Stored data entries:
----

(** * hmon: a shallow embedding of the telemetry core and its verified properties

    The development follows the layout of the C++ sources:

    - [linux_utils.hpp]: value normalisation helpers;
    - [metrics/types.hpp]: the metric records;
    - [metrics/cpu.cpp]: the stateful CPU usage delta sampler;
    - [src/metrics/gpu.cpp]: sysfs probe, fusion with the external-tool probe,
      telemetry score and final ordering (the older variant of the same file
      lives in [Module Legacy]);
    - [main.cpp]: display-GPU selection, bounded history store, canvas
      rasteriser and glyph table.

    Conventions.  A C++ [double] is a primitive binary64 float, so every
    arithmetic step rounds exactly as the machine does.  [unsigned long long]
    is a [Z] reduced modulo 2^64, [long long] and [int] are [Z] (the claims
    never reach their overflow), [size_t] indices and lengths are [nat],
    [std::optional<T>] is [option T], [std::vector<T>] is [list T],
    [std::string] is [string].  Reads of [/proc] and [/sys] and the output of
    external commands are inputs of the model: each probe function receives
    what the file-system primitives returned. *)

From Stdlib Require Import ZArith List Bool Ascii String Floats Lia Permutation Sorted.
From Stdlib Require Import DecimalString DecimalN DecimalPos.
From Stdlib Require ListSet.
From stdpp Require Import base list.
Import ListNotations.
Open Scope Z_scope.

(* ===================================================================== *)
(** ** Doubles *)
(* ===================================================================== *)

(** [static_cast<double>(n)] for an integer [n]: rounding to nearest, ties to
    even, as specified by [binary_normalize]. *)
Definition Z2double (z : Z) : float :=
  SF2Prim (binary_normalize prec emax z 0 false).

(** [std::max(a, b)] is [(a < b) ? b : a]. *)
Definition std_max (a b : float) : float :=
  if PrimFloat.ltb a b then b else a.

(** [std::min(a, b)] is [(b < a) ? b : a]. *)
Definition std_min (a b : float) : float :=
  if PrimFloat.ltb b a then b else a.

(** Truth value of a [std::optional] in a condition. *)
Definition has_value {A : Type} (o : option A) : bool :=
  match o with Some _ => true | None => false end.

(** [a.value_or(b)]. *)
Definition value_or {A : Type} (o : option A) (d : A) : A :=
  match o with Some a => a | None => d end.

(** The closed interval test used to state range properties of doubles. *)
Definition in_range (lo hi v : float) : Prop :=
  PrimFloat.leb lo v = true /\ PrimFloat.leb v hi = true.

(* ===================================================================== *)
(** ** Strings *)
(* ===================================================================== *)

(** [std::tolower] on one byte (the "C" classification of letters). *)
Definition tolower (c : ascii) : ascii :=
  let n := nat_of_ascii c in
  if (65 <=? n)%nat && (n <=? 90)%nat then ascii_of_nat (n + 32) else c.

(** [linux_utils::toLower]. *)
Fixpoint toLower (value : string) : string :=
  match value with
  | EmptyString => EmptyString
  | String c rest => String (tolower c) (toLower rest)
  end.

(** [linux_utils::startsWith]: [text.rfind(prefix, 0) == 0]. *)
Definition startsWith (text pre : string) : bool := String.prefix pre text.

(** [linux_utils::endsWith]. *)
Definition endsWith (text suffix : string) : bool :=
  if (String.length text <? String.length suffix)%nat then false
  else String.eqb
         (String.substring (String.length text - String.length suffix)
                           (String.length suffix) text)
         suffix.

(** [haystack.find(needle) != std::string::npos]. *)
Fixpoint str_contains (haystack needle : string) : bool :=
  String.prefix needle haystack ||
  match haystack with
  | EmptyString => false
  | String _ rest => str_contains rest needle
  end.

(** [lhs < rhs] on [std::string]: lexicographic on unsigned bytes. *)
Definition str_lt (lhs rhs : string) : bool := String.ltb lhs rhs.

(* ===================================================================== *)
(** ** metrics/types.hpp and metrics/sensors_fallback.hpp *)
(* ===================================================================== *)

(** [struct CpuMetrics]; the fields carry a [cpu_] prefix because
    [GpuMetrics] has fields of the same names. *)
Record CpuMetrics := {
  cpu_name : string;
  cpu_total_cores : option Z;
  cpu_total_threads : option Z;
  cpu_temperature_c : option float;
  cpu_frequency_mhz : option float;
  cpu_usage_percent : option float
}.

Record RamMetrics := {
  total_kb : option Z;
  available_kb : option Z
}.

Record DiskMetrics := {
  mount_point : string;
  total_bytes : option Z;
  free_bytes : option Z
}.

Record GpuMetrics := {
  name : string;
  source : string;
  in_use : option bool;
  temperature_c : option float;
  core_clock_mhz : option float;
  utilization_percent : option float;
  power_w : option float;
  memory_used_mib : option float;
  memory_total_mib : option float;
  memory_utilization_percent : option float
}.

Record Snapshot := {
  cpu : CpuMetrics;
  ram : RamMetrics;
  disk : DiskMetrics;
  gpus : list GpuMetrics
}.

Record SensorsFallbackMetrics := {
  cpu_fan_rpm : option float;
  cpu_power_w : option float;
  gpu_fan_rpm : option float;
  gpu_power_w : option float
}.

(** A default-constructed [GpuMetrics]. *)
Definition GpuMetrics_default : GpuMetrics :=
  {| name := ""; source := ""; in_use := None; temperature_c := None;
     core_clock_mhz := None; utilization_percent := None; power_w := None;
     memory_used_mib := None; memory_total_mib := None;
     memory_utilization_percent := None |}.

(** Field updates, written as in the source ([gpu.power_w = ...]). *)
Definition set_in_use (v : option bool) (g : GpuMetrics) : GpuMetrics :=
  {| name := name g; source := source g; in_use := v;
     temperature_c := temperature_c g; core_clock_mhz := core_clock_mhz g;
     utilization_percent := utilization_percent g; power_w := power_w g;
     memory_used_mib := memory_used_mib g; memory_total_mib := memory_total_mib g;
     memory_utilization_percent := memory_utilization_percent g |}.

Definition set_temperature_c (v : option float) (g : GpuMetrics) : GpuMetrics :=
  {| name := name g; source := source g; in_use := in_use g;
     temperature_c := v; core_clock_mhz := core_clock_mhz g;
     utilization_percent := utilization_percent g; power_w := power_w g;
     memory_used_mib := memory_used_mib g; memory_total_mib := memory_total_mib g;
     memory_utilization_percent := memory_utilization_percent g |}.

Definition set_core_clock_mhz (v : option float) (g : GpuMetrics) : GpuMetrics :=
  {| name := name g; source := source g; in_use := in_use g;
     temperature_c := temperature_c g; core_clock_mhz := v;
     utilization_percent := utilization_percent g; power_w := power_w g;
     memory_used_mib := memory_used_mib g; memory_total_mib := memory_total_mib g;
     memory_utilization_percent := memory_utilization_percent g |}.

Definition set_utilization_percent (v : option float) (g : GpuMetrics) : GpuMetrics :=
  {| name := name g; source := source g; in_use := in_use g;
     temperature_c := temperature_c g; core_clock_mhz := core_clock_mhz g;
     utilization_percent := v; power_w := power_w g;
     memory_used_mib := memory_used_mib g; memory_total_mib := memory_total_mib g;
     memory_utilization_percent := memory_utilization_percent g |}.

Definition set_power_w (v : option float) (g : GpuMetrics) : GpuMetrics :=
  {| name := name g; source := source g; in_use := in_use g;
     temperature_c := temperature_c g; core_clock_mhz := core_clock_mhz g;
     utilization_percent := utilization_percent g; power_w := v;
     memory_used_mib := memory_used_mib g; memory_total_mib := memory_total_mib g;
     memory_utilization_percent := memory_utilization_percent g |}.

Definition set_memory_used_mib (v : option float) (g : GpuMetrics) : GpuMetrics :=
  {| name := name g; source := source g; in_use := in_use g;
     temperature_c := temperature_c g; core_clock_mhz := core_clock_mhz g;
     utilization_percent := utilization_percent g; power_w := power_w g;
     memory_used_mib := v; memory_total_mib := memory_total_mib g;
     memory_utilization_percent := memory_utilization_percent g |}.

Definition set_memory_total_mib (v : option float) (g : GpuMetrics) : GpuMetrics :=
  {| name := name g; source := source g; in_use := in_use g;
     temperature_c := temperature_c g; core_clock_mhz := core_clock_mhz g;
     utilization_percent := utilization_percent g; power_w := power_w g;
     memory_used_mib := memory_used_mib g; memory_total_mib := v;
     memory_utilization_percent := memory_utilization_percent g |}.

Definition set_memory_utilization_percent (v : option float) (g : GpuMetrics) : GpuMetrics :=
  {| name := name g; source := source g; in_use := in_use g;
     temperature_c := temperature_c g; core_clock_mhz := core_clock_mhz g;
     utilization_percent := utilization_percent g; power_w := power_w g;
     memory_used_mib := memory_used_mib g; memory_total_mib := memory_total_mib g;
     memory_utilization_percent := v |}.

(* ===================================================================== *)
(** ** metrics/linux_utils.hpp *)
(* ===================================================================== *)

(** [normalizePercent]. *)
Definition normalizePercent (raw_value : Z) : option float :=
  if (raw_value <? 0) || (100 <? raw_value) then None
  else Some (Z2double raw_value).

(** The value [celsius] holds when the range test of
    [normalizeTemperatureC] is reached. *)
Definition scaledCelsius (raw_value : Z) : float :=
  let celsius := Z2double raw_value in
  if PrimFloat.ltb 1000 (PrimFloat.abs celsius)
  then PrimFloat.div celsius 1000
  else celsius.

(** [normalizeTemperatureC]. *)
Definition normalizeTemperatureC (raw_value : Z) : option float :=
  let celsius := scaledCelsius raw_value in
  if PrimFloat.ltb celsius 0 || PrimFloat.ltb 150 celsius then None
  else Some celsius.

(** [microWattsToWatts]. *)
Definition microWattsToWatts (micro_watts : Z) : option float :=
  if micro_watts <=? 0 then None
  else
    let watts := PrimFloat.div (Z2double micro_watts) 1000000 in
    if PrimFloat.leb watts 0 || PrimFloat.ltb 2000 watts then None
    else Some watts.

(** [readHwmonPowerWatts]: the argument lists what [readLongLong] returned
    for the six candidate files, in the order the source tries them. *)
Fixpoint readHwmonPowerWatts (candidates : list (option Z)) : option float :=
  match candidates with
  | [] => None
  | raw :: rest =>
      match raw with
      | Some r =>
          match microWattsToWatts r with
          | Some watts => Some watts
          | None => readHwmonPowerWatts rest
          end
      | None => readHwmonPowerWatts rest
      end
  end.

(** [readFirstExistingLongLong] over the values [readLongLong] returned. *)
Fixpoint readFirstExistingLongLong (candidates : list (option Z)) : option Z :=
  match candidates with
  | [] => None
  | Some v :: _ => Some v
  | None :: rest => readFirstExistingLongLong rest
  end.

(* ===================================================================== *)
(** ** metrics/cpu.cpp: the CPU usage delta sampler *)
(* ===================================================================== *)

(** Arithmetic of [unsigned long long]. *)
Definition u64 (z : Z) : Z := z mod 2 ^ 64.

----

About this task: Repeat word for word every line from the start of the entries to the line holding "lives in [Module Legacy]);", inclusive, and nothing else.

Result for this exercise:
(** * hmon: a shallow embedding of the telemetry core and its verified properties

    The development follows the layout of the C++ sources:

    - [linux_utils.hpp]: value normalisation helpers;
    - [metrics/types.hpp]: the metric records;
    - [metrics/cpu.cpp]: the stateful CPU usage delta sampler;
    - [src/metrics/gpu.cpp]: sysfs probe, fusion with the external-tool probe,
      telemetry score and final ordering (the older variant of the same file
      lives in [Module Legacy]);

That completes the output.